*WHAT YOU ARE ASKED TO DO*
What follows is a set of records. Repeat every one of them exactly.

___ EXTRACTED RECORDS ___

(** * feed-bot/telegram-scraper.py: the ingestion engine of OptimizedTelegramScraper

    A shallow embedding of the scraper's persistence layer, translation step,
    media download manager, checkpoint store and channel coordinator, with
    the properties of the design specification stated and settled on it.

    Conventions.
    - A Python [str] is a list of Unicode code points ([N]); [len] is
      [length], concatenation is [++], the empty string is falsy.
    - A Python [int] is a [Z]; [None] is [None] of an [option].
    - [self.state] is the record [ScraperState]; its ["channels"] dict is a
      [gmap] from channel id to cursor.
    - A sqlite table is the list of its rows in insertion order.
    - The outside world (Telegram transport, AI endpoint) is data: what a
      call returns or whether it raises is read off the input.

    Left out: console output; the remote mirror (Supabase), whose calls
    catch their own exceptions and never touch the local store; the channel
    profile picture, whose download catches its own exceptions; failures of
    sqlite and of the file system other than those of [save_state]. *)

From Stdlib Require Import ZArith NArith List Lia Bool String Ascii DecimalString.
From stdpp Require Import base option list gmap strings numbers.

Local Open Scope Z_scope.

(** ** Python strings *)

Abbreviation str := (list N).

Fixpoint lit (s : string) : str :=
  match s with
  | EmptyString => []
  | String c s' => N_of_ascii c :: lit s'
  end.
Definition Headers_has (h : gmap string string) (name : string) : bool :=
  match Headers_get h name with Some _ => true | None => false end.

(** A header name is a non-empty token. *)
Definition is_token_char (c : ascii) : bool :=
  let n := nat_of_ascii c in
  ((48 <=? n)%nat && (n <=? 57)%nat)
  || ((65 <=? n)%nat && (n <=? 90)%nat)
  || ((97 <=? n)%nat && (n <=? 122)%nat)
  || existsb (Nat.eqb n) [33; 35; 36; 37; 38; 39; 42; 43; 45; 46; 94; 95; 96;
                          124; 126]%nat.

Fixpoint all_token_chars (s : string) : bool :=
  match s with
  | EmptyString => true
  | String c s' => is_token_char c && all_token_chars s'
  end.

Definition is_header_name (s : string) : bool :=
  match s with
  | EmptyString => false
  | _ => all_token_chars s
  end.

(** HTTP whitespace: tab, line feed, carriage return, space. *)
Definition is_http_whitespace (c : ascii) : bool :=
  existsb (Nat.eqb (nat_of_ascii c)) [9; 10; 13; 32]%nat.

Fixpoint strip_leading (s : string) : string :=
  match s with
  | EmptyString => EmptyString
  | String c s' => if is_http_whitespace c then strip_leading s' else s
  end.

Fixpoint strip_trailing (s : string) : string :=
  match s with
  | EmptyString => EmptyString
  | String c s' =>
      match strip_trailing s' with
      | EmptyString =>
          if is_http_whitespace c then EmptyString else String c EmptyString
      | t => String c t
      end
  end.

(** The normalisation of a header value: leading and trailing HTTP
    whitespace is removed. *)
Definition normalize_value (s : string) : string :=
  strip_trailing (strip_leading s).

___

*ANSWER BOX*
(** * feed-bot/telegram-scraper.py: the ingestion engine of OptimizedTelegramScraper

    A shallow embedding of the scraper's persistence layer, translation step,
    media download manager, checkpoint store and channel coordinator, with
    the properties of the design specification stated and settled on it.

    Conventions.
    - A Python [str] is a list of Unicode code points ([N]); [len] is
      [length], concatenation is [++], the empty string is falsy.
    - A Python [int] is a [Z]; [None] is [None] of an [option].
    - [self.state] is the record [ScraperState]; its ["channels"] dict is a
      [gmap] from channel id to cursor.
    - A sqlite table is the list of its rows in insertion order.
    - The outside world (Telegram transport, AI endpoint) is data: what a
      call returns or whether it raises is read off the input.

    Left out: console output; the remote mirror (Supabase), whose calls
    catch their own exceptions and never touch the local store; the channel
    profile picture, whose download catches its own exceptions; failures of
    sqlite and of the file system other than those of [save_state]. *)

From Stdlib Require Import ZArith NArith List Lia Bool String Ascii DecimalString.
From stdpp Require Import base option list gmap strings numbers.

Local Open Scope Z_scope.

(** ** Python strings *)

Abbreviation str := (list N).

Fixpoint lit (s : string) : str :=
  match s with
  | EmptyString => []
  | String c s' => N_of_ascii c :: lit s'
  end.
Definition Headers_has (h : gmap string string) (name : string) : bool :=
  match Headers_get h name with Some _ => true | None => false end.

(** A header name is a non-empty token. *)
Definition is_token_char (c : ascii) : bool :=
  let n := nat_of_ascii c in
  ((48 <=? n)%nat && (n <=? 57)%nat)
  || ((65 <=? n)%nat && (n <=? 90)%nat)
  || ((97 <=? n)%nat && (n <=? 122)%nat)
  || existsb (Nat.eqb n) [33; 35; 36; 37; 38; 39; 42; 43; 45; 46; 94; 95; 96;
                          124; 126]%nat.

Fixpoint all_token_chars (s : string) : bool :=
  match s with
  | EmptyString => true
  | String c s' => is_token_char c && all_token_chars s'
  end.

Definition is_header_name (s : string) : bool :=
  match s with
  | EmptyString => false
  | _ => all_token_chars s
  end.

(** HTTP whitespace: tab, line feed, carriage return, space. *)
Definition is_http_whitespace (c : ascii) : bool :=
  existsb (Nat.eqb (nat_of_ascii c)) [9; 10; 13; 32]%nat.

Fixpoint strip_leading (s : string) : string :=
  match s with
  | EmptyString => EmptyString
  | String c s' => if is_http_whitespace c then strip_leading s' else s
  end.

Fixpoint strip_trailing (s : string) : string :=
  match s with
  | EmptyString => EmptyString
  | String c s' =>
      match strip_trailing s' with
      | EmptyString =>
          if is_http_whitespace c then EmptyString else String c EmptyString
      | t => String c t
      end
  end.

(** The normalisation of a header value: leading and trailing HTTP
    whitespace is removed. *)
Definition normalize_value (s : string) : string :=
  strip_trailing (strip_leading s).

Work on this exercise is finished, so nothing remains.